Un certificado de balanceo técnicamente válido para un rodillo industrial debe incluir: (1) identificación del rodillo (número de serie, diámetro, longitud, masa medida); (2) grado G ISO 1940-1 especificado y alcanzado; (3) velocidad de medición en RPM; (4) valor de desbalance residual medido en cada plano de corrección (en g·mm y posición angular en grados); (5) descripción del método de corrección aplicado (masa añadida o extraída, posición, plano); (6) identificación de la balanceadora utilizada con su número de calibración vigente; y (7) firma del responsable técnico del balanceo con fecha. Un certificado que solo indica ‘balanceado’ o ‘cumple G2.5’ sin los valores numéricos medidos no es verificable y no tiene valor técnico como documento de calidad.

En general, un rodillo correctamente balanceado no pierde su balanceo durante el transporte o el almacenamiento si no hay modificaciones físicas al componente. Sin embargo, existen situaciones en las que el balanceo puede degradarse: en rodillos con recubrimiento elastomérico almacenados horizontalmente sin soportes adecuados durante períodos prolongados, la deformación por fluencia del elastómero puede redistribuir ligeramente la masa del recubrimiento, alterando el balanceo. En rodillos de temperatura controlada donde el fluido interno puede desplazarse o cristalizar durante el almacenamiento, la distribución de masa interna puede cambiar. Y en cualquier rodillo que sufra un impacto físico durante el transporte (caída, golpe), la redistribución de masa por deformación puede alterar el balanceo significativamente. La verificación del balanceo inmediatamente antes de la instalación —mediante medición de vibración 1X en giro libre— es recomendable para rodillos de alta velocidad que han estado almacenados más de 6 meses o que han sido transportados en condiciones de manejo no controlado.
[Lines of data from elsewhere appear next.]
(** The only exception of a turn of [draw_planets] is the [KeyError] of
    the longitude. *)
Lemma draw_planet_only_raises (radius : Q) (entry : string * planet_data)
    (e : exn) :
  (draw_planet radius entry).2 = Some e -> e = KeyError "longitude".
Proof.
  destruct entry as [name data]. unfold draw_planet.
  destruct (planet_glyphs name); [|discriminate].
  destruct (longitude data); [discriminate|].
  intros [= <-]. reflexivity.
Qed.

Lemma for_each_raised_by {A : Type} (body : A -> painting) (l : list A)
    (e : exn) :
  (for_each body l).2 = Some e -> exists x, x ∈ l /\ (body x).2 = Some e.
Proof.
  induction l as [|y l IH]; cbn [for_each]; [discriminate|].
  destruct (body y) as [ops [e'|]] eqn:Hy.
  - intros [= <-]. exists y. split; [left|]. rewrite Hy. reflexivity.
  - rewrite and_then_snd_ok by reflexivity. intros He.
    destruct (IH He) as (x & Hx & Hraised).
    exists x. split; [right; exact Hx|exact Hraised].
Qed.

(** X15: a planet without a longitude stops the planets.  When one of the
    planets [draw_planets] has a glyph for comes without a ['longitude'],
    [draw_planets] raises the [KeyError] of that key and no other
    exception, having set the font first; without such a planet it raises
    nothing. *)
Theorem draw_planets_raises_without_longitude (radius : Q)
    (listed : list (string * planet_data)) :
  (forall name data,
     (name, data) ∈ listed ->
     is_Some (planet_glyphs name) ->
     longitude data = None ->
     exists painted,
       draw_planets radius listed =
       (SetFont "Arial" 14 true :: painted, Some (KeyError "longitude"))) /\
  ((forall name data,
      (name, data) ∈ listed ->
      is_Some (planet_glyphs name) ->
      is_Some (longitude data)) ->
   (draw_planets radius listed).2 = None).
Proof.
  split.
  - intros name data Hin Hglyph Hlon.
    destruct (for_each_raises_at (draw_planet radius) listed (name, data)
                (KeyError "longitude") Hin
                (draw_planet_raises radius name data Hglyph Hlon)) as [e He].
    destruct (for_each_raised_by _ _ _ He) as (entry & _ & Hentry).
    apply draw_planet_only_raises in Hentry. subst e.
    unfold draw_planets.
    destruct (for_each (draw_planet radius) listed) as [ops raised].
    cbn [snd] in He. subst raised. exists ops. reflexivity.
  - intros Hall. unfold draw_planets.
    rewrite and_then_snd_ok by reflexivity.
    destruct (for_each (draw_planet radius) listed).2 as [e|] eqn:He;
      [|reflexivity].
    destruct (for_each_raised_by _ _ _ He) as ([name data] & Hin & Hentry).
    exfalso. unfold draw_planet in Hentry.
    destruct (planet_glyphs name) as [glyph|] eqn:Hglyph; [|discriminate].
    assert (Hknown : is_Some (planet_glyphs name))
      by (rewrite Hglyph; eexists; reflexivity).
    destruct (Hall name data Hin Hknown) as [lon Hlon].
    rewrite Hlon in Hentry. discriminate.
Qed.

Lemma draw_planets_raises_without_longitude_witness :
  exists painted,
    draw_planets 100 [("Moon", {| longitude := Some 30%Q |});
                      ("Sun", {| longitude := None |})] =
    (SetFont "Arial" 14 true :: painted, Some (KeyError "longitude")).
Proof.
  apply (proj1 (draw_planets_raises_without_longitude 100
                  [("Moon", {| longitude := Some 30%Q |});
                   ("Sun", {| longitude := None |})])
           "Sun" {| longitude := None |}).
  - right. left.
  - eexists. reflexivity.
  - reflexivity.
Defined.

Lemma draw_aspect_without_planets (radius : Q) (a : aspect) :
  (applying a = Some true -> has_aspect_keys a) ->
  draw_aspect radius [] a = emit [].
Proof.
  intros Hkeys. unfold draw_aspect.
  destruct (applying a) as [[|]|]; try reflexivity.
  destruct (Hkeys eq_refl) as ([n1 ->] & [n2 ->] & [kind ->]). reflexivity.
Qed.

(** X16: no planets, no chords.  When [draw_aspects] is given no planets,
    every aspect is skipped (an applying one must carry its three keys):
    nothing is painted for the aspects and nothing is raised, whatever the
    radius. *)
Theorem aspects_without_planets_draw_nothing (listed : list aspect)
    (radius : Q) :
  (forall a, a ∈ listed -> applying a = Some true -> has_aspect_keys a) ->
  draw_aspects radius listed [] = emit [].
Proof.
  intros Hkeys. unfold draw_aspects.
  induction listed as [|a rest IH]; [reflexivity|]. cbn [for_each].
  rewrite draw_aspect_without_planets by (apply Hkeys; left).
  rewrite emit_nil_and_then. apply IH.
  intros b Hb. apply Hkeys. right. exact Hb.
Qed.

Lemma aspects_without_planets_draw_nothing_witness :
  has_aspect_keys applying_square /\
  draw_aspects 100 [applying_square; separating_trine] [] = emit [].
Proof.
  assert (Hkeys : has_aspect_keys applying_square)
    by (repeat split; eexists; reflexivity).
  split; [exact Hkeys|].
  apply (aspects_without_planets_draw_nothing
           [applying_square; separating_trine] 100).
  intros a Hin Happ. apply elem_of_cons in Hin as [->|Hin]; [exact Hkeys|].
  apply list_elem_of_singleton in Hin as ->. discriminate.
Defined.

(** * The notebook *)

Import Notebook.

Lemma for_rows_all {A B : Type} (f : A -> exn + B) (rows : list A) :
  (forall row, row ∈ rows -> exists x, f row = inr x) ->
  exists found,
    for_rows f rows = inr found /\
    forall row x, row ∈ rows -> f row = inr x -> x ∈ found.
Proof.
  induction rows as [|row rows IH]; intros Hall; simpl.
  - exists []. split; [reflexivity|]. intros row x Hrow.
    apply elem_of_nil in Hrow. contradiction.
  - destruct (Hall row) as [x Hx]; [left|]. rewrite Hx. simpl.
    destruct IH as (found & -> & Hfound).
    { intros r Hr. apply Hall. right. exact Hr. }
    simpl. exists (x :: found). split; [reflexivity|].
    intros r y Hr Hy. apply elem_of_cons in Hr as [->|Hr].
    + rewrite Hx in Hy. injection Hy as <-. left.
    + right. exact (Hfound r y Hr Hy).
Qed.

Lemma save_notebook_entry_accepted (nb : table) (now : datetime)
    (title content category : string) (tags : option (list string))
    (chart_id : option Z) :
  (last_entry_id nb < 2 ^ 63 - 1)%Z ->
  (forall z, chart_id = Some z -> fits_int64 z = true) ->
  save_notebook_entry nb now title content category tags chart_id =
  inr ({| entries := entries nb ++
            [ {| entry_id := (1 + last_entry_id nb)%Z;
                 entry_title := title;
                 entry_content := Some content;
                 entry_category := Some category;
                 entry_tags := Some (Json (default [] tags));
                 entry_created_date := Some (isoformat now);
                 entry_modified_date := Some (isoformat now);
                 entry_chart_id := chart_id |} ];
          entry_sequence := (1 + last_entry_id nb)%Z |},
       (1 + last_entry_id nb)%Z).
Proof.
  intros Hroom Hfits. unfold save_notebook_entry.
  assert (Hbind : bind_optional_int chart_id = inr chart_id).
  { destruct chart_id as [z|]; [|reflexivity]. simpl.
    unfold bind_int. rewrite (Hfits z eq_refl). reflexivity. }
  rewrite Hbind. simpl. unfold next_entry_id.
  rewrite (proj2 (Z.ltb_lt _ _) Hroom). simpl.
  unfold json_dumps. destruct tags as [[|t ts]|]; reflexivity.
Qed.

(** X17: a note saved is a note listed.  With an id left to give and the
    [tags] of the stored entries decodable, [save_notebook_entry] succeeds
    and the unfiltered [get_notebook_entries] then lists the new entry with
    its title, content, category, tags and chart reference as given, and
    with creation and modification dates both at the instant of the
    save. *)
Theorem save_notebook_entry_is_listed (nb : table) (now : datetime)
    (title content category : string) (tags : option (list string))
    (chart_id : option Z) :
  (last_entry_id nb < 2 ^ 63 - 1)%Z ->
  (forall z, chart_id = Some z -> fits_int64 z = true) ->
  (forall row, row ∈ entries nb -> decodable row) ->
  exists nb' id found,
    save_notebook_entry nb now title content category tags chart_id =
      inr (nb', id) /\
    get_notebook_entries nb' None = inr found /\
    saved_entry id now title content category tags chart_id ∈ found /\
    length found = S (length (entries nb)).
Proof.
  intros Hroom Hfits Hdec.
  rewrite (save_notebook_entry_accepted nb now title content category tags
             chart_id Hroom Hfits).
  eexists _, _. unfold get_notebook_entries. cbn [category_filter entries].
  set (row := {| entry_id := (1 + last_entry_id nb)%Z;
                 entry_title := title |}).
  destruct (for_rows_all entry_of_row
              (order_by last_modified_first (entries nb ++ [row])))
    as (found & Hrun & Hfound).
  { intros r Hr. apply (proj1 (order_by_elem _ _ _)) in Hr.
    apply elem_of_app in Hr as [Hr|Hr].
    - destruct (Hdec r Hr) as [t Ht]. unfold entry_of_row. rewrite Ht.
      eexists. reflexivity.
    - apply list_elem_of_singleton in Hr as ->. eexists. reflexivity. }
  exists found. split; [reflexivity|]. split; [exact Hrun|]. split.
  - apply (Hfound row); [|reflexivity].
    apply (proj2 (order_by_elem _ _ _)), elem_of_app. right. left.
  - apply for_rows_length in Hrun. rewrite Hrun.
    rewrite order_by_length, length_app. simpl. lia.
Qed.

Lemma save_notebook_entry_is_listed_witness :
  (forall row, row ∈ entries two_notes -> decodable row) /\
  exists nb' id found,
    save_notebook_entry two_notes noon "Third" "Text" "case" (Some ["job"])
                        (Some 1%Z) = inr (nb', id) /\
    get_notebook_entries nb' None = inr found /\
    saved_entry id noon "Third" "Text" "case" (Some ["job"]) (Some 1%Z)
      ∈ found /\
    length found = S (length (entries two_notes)).
Proof.
  assert (Hdec : forall row, row ∈ entries two_notes -> decodable row).
  { intros row Hrow. apply elem_of_cons in Hrow as [->|Hrow];
      [eexists; reflexivity|].
    apply list_elem_of_singleton in Hrow as ->. eexists. reflexivity. }
  split; [exact Hdec|].
  apply (save_notebook_entry_is_listed two_notes noon "Third" "Text" "case"
           (Some ["job"]) (Some 1%Z)).
  - vm_compute. reflexivity.
  - intros z [= <-]. reflexivity.
  - exact Hdec.
Defined.

Lemma entry_of_row_category (row : entry_row) (e : entry) :
  entry_of_row row = inr e -> note_category e = entry_category row.
Proof.
  unfold entry_of_row. destruct (loads_cell [] (entry_tags row)); simpl;
    [discriminate|]. intros [= <-]. reflexivity.
Qed.

(** X18: the category filter.  A category that is not the empty text
    selects exactly the entries of that category; the empty text selects
    like no category at all: every entry. *)
Theorem get_notebook_entries_by_category (nb : table) :
  (forall c found,
     c <> EmptyString ->
     get_notebook_entries nb (Some c) = inr found ->
     Forall (fun e => note_category e = Some c) found /\
     length found =
       length (filter (fun row => entry_category row = Some c)
                      (entries nb))) /\
  get_notebook_entries nb (Some EmptyString) = get_notebook_entries nb None.
Proof.
  split; [|reflexivity].
  intros c found Hc. unfold get_notebook_entries, category_filter.
  rewrite bool_decide_eq_false_2 by exact Hc. intros Hrun. split.
  - apply Forall_forall. intros e He.
    destruct (for_rows_inr _ _ _ _ Hrun He) as (row & Hrow & Hfrom).
    rewrite (entry_of_row_category row e Hfrom).
    apply (proj1 (order_by_elem _ _ _)) in Hrow.
    apply list_elem_of_filter in Hrow as [Hcat _]. exact Hcat.
  - apply for_rows_length in Hrun. rewrite Hrun. apply order_by_length.
Qed.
El balanceo en un plano (balanceo estático) corrige únicamente el desequilibrio de masa en un único plano perpendicular al eje del rodillo. Es técnicamente correcto sólo para rodillos donde la longitud de trabajo es menor que el diámetro (L/D < 1), como discos, volantes y rodillos muy cortos. Para la gran mayoría de los rodillos industriales, con L/D > 1.5, el balanceo en un solo plano es técnicamente insuficiente porque no puede corregir el par de desbalance dinámico generado por masas asimétricas separadas axialmente. El balanceo en dos planos (balanceo dinámico) mide y corrige el desbalance en dos planos simultáneamente, eliminando tanto el desequilibrio de masa como el par dinámico. Es el método correcto para todos los rodillos industriales estándar y el único que puede garantizar el cumplimiento de un grado G ISO 1940-1 verificado instrumentalmente.